Esopus Creek
Esopus Creek is a tributary of the Hudson River that drains the east-central Catskill Mountains in the U.S. state of New York. From its source at Winnisook Lake on the slopes of Slide Mountain, the Catskills' highest peak, it flows across Ulster County to the Hudson at Saugerties. Many tributaries extend its watershed into neighboring Greene County and a small portion of Delaware County. Midway along its length, it is impounded at Olive Bridge to create Ashokan Reservoir, the first of several built in the Catskills as part of New York City's water supply system. Its own flow is supplemented above the reservoir by the Shandaken Tunnel, which carries water from the city's Schoharie Reservoir into the creek.

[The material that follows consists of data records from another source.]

(* ===== verification/AeKqueue.v ===== *)
(** * AeKqueue: the polling layer over kqueue(2)

    Source: src/src/ae/ae_kqueue.cc, the layer of BSD systems.  A descriptor has one
    filter for reading and one for writing, added and deleted one by one. *)
From S2P Require Import Prelude Ae.
Local Open Scope Z_scope.

Record aeApiState := ApiState { kqfd : Z }.
Inductive filter_t := EVFILT_READ | EVFILT_WRITE | EVFILT_OTHER.
Inductive ev_flag := EV_ADD | EV_DELETE.

(** kevent(kq, &ke, 1, NULL, 0, NULL) for a change, kevent(kq, NULL, 0, events, n,
    timeout) for a wait, with the timeout in seconds and nanoseconds. *)
Class KqueueOs (W : Type) := {
  kqueue : W -> Z * W;
  kevent_change : Z -> Z -> filter_t -> ev_flag -> W -> Z * W;
  kevent_wait : Z -> Z -> option (Z * Z) -> W -> (Z * list (filter_t * Z)) * W;
  os_close : Z -> W -> W;
}.

Definition of_filter (f : filter_t) : Z :=
  match f with EVFILT_READ => AE_READABLE | EVFILT_WRITE => AE_WRITABLE | EVFILT_OTHER => 0 end.

Section Kqueue.
Context {W : Type} {AW : AeWorld W aeApiState} {OS : KqueueOs W}.

Definition kq_create (setsize : Z) (w : W) : option aeApiState * W :=
  let '(p, w) := ae_malloc w in
  match p with
  | None => (None, w)
  | Some _ =>
      let '(ev, w) := ae_malloc w in
      match ev with
      | None => (None, w)
      | Some _ => let '(fd, w) := kqueue w in
                  if fd =? -1 then (None, w) else (Some (ApiState fd), w)
      end
  end.

Definition kq_free (state : aeApiState) (w : W) : res W := Ret (os_close (kqfd state) w).

(** The filter for writing is only added when the one for reading was; when it
    fails, the one for reading stays. *)
Definition kq_add (p fd mask : Z) (w : W) : res (Z * W) :=
  e ← deref p w;
  let kq := kqfd (apidata e) in
  let '(r1, w) := if has mask AE_READABLE then kevent_change kq fd EVFILT_READ EV_ADD w else (0, w) in
  if r1 =? -1 then Ret (-1, w)
  else
    let '(r2, w) := if has mask AE_WRITABLE then kevent_change kq fd EVFILT_WRITE EV_ADD w else (0, w) in
    if r2 =? -1 then Ret (-1, w) else Ret (0, w).

Definition kq_del (p fd mask : Z) (w : W) : res W :=
  e ← deref p w;
  let kq := kqfd (apidata e) in
  let w := if has mask AE_READABLE then (kevent_change kq fd EVFILT_READ EV_DELETE w).2 else w in
  let w := if has mask AE_WRITABLE then (kevent_change kq fd EVFILT_WRITE EV_DELETE w).2 else w in
  Ret w.

Definition kq_timeout (tvp : option (Z * Z)) : option (Z * Z) :=
  match tvp with Some (s, us) => Some (s, us * 1000) | None => None end.

Definition kq_poll (p : Z) (tvp : option (Z * Z)) (w : W) : res (Z * W) :=
  e ← deref p w;
  let '((retval, evs), w) := kevent_wait (kqfd (apidata e)) (setsize e) (kq_timeout tvp) w in
  if 0 <? retval then
    e ← deref p w;
    let l := map (fun '(f, fd) => FiredEvent fd (of_filter f)) (take (Z.to_nat retval) evs) in
    if Z.of_nat (length l) <=? Z.of_nat (length (fired e))
    then Ret (retval, put p (set_fired e (l ++ drop (length l) (fired e))) w)
    else Undef
  else Ret (0, w).

#[export] Instance KqueueApi : AeApi W aeApiState := {|
  aeApiCreate := kq_create;
  aeApiFree := kq_free;
  aeApiAddEvent := kq_add;
  aeApiDelEvent := kq_del;
  aeApiPoll := kq_poll;
  aeApiName := [107; 113; 117; 101; 117; 101];   (* "kqueue" *)
|}.
End Kqueue.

The creek, originally known by the Native Americans in the area as Atkarkaton or Atkankarten and by Dutch settlers as the "Esopus Kill", takes its name from the Esopus tribe of the Lenape, who were living around the lower Esopus when the Dutch first explored and settled the Hudson Valley in the early 17th century. The creek's wide valley made it an ideal trading route for the Esopus and other Lenape who harvested the beaver pelts the European traders desired. Later, under the English, it became the beginning point for contentious land claims in the mountains. After independence, the Esopus corridor became the main route into the Catskills, first by road then later by the Ulster and Delaware Railroad, for forest-product industries like logging, tanning and charcoal making. Those industries declined in the late 19th century, shortly before the creation of the Forest Preserve and the Catskill Park made the region more attractive for resorts and recreation, particularly trout fishing. The renewed Esopus also attracted the attention of fast-growing New York City, which was able to acquire land and build the reservoir and tunnel after overcoming local political opposition.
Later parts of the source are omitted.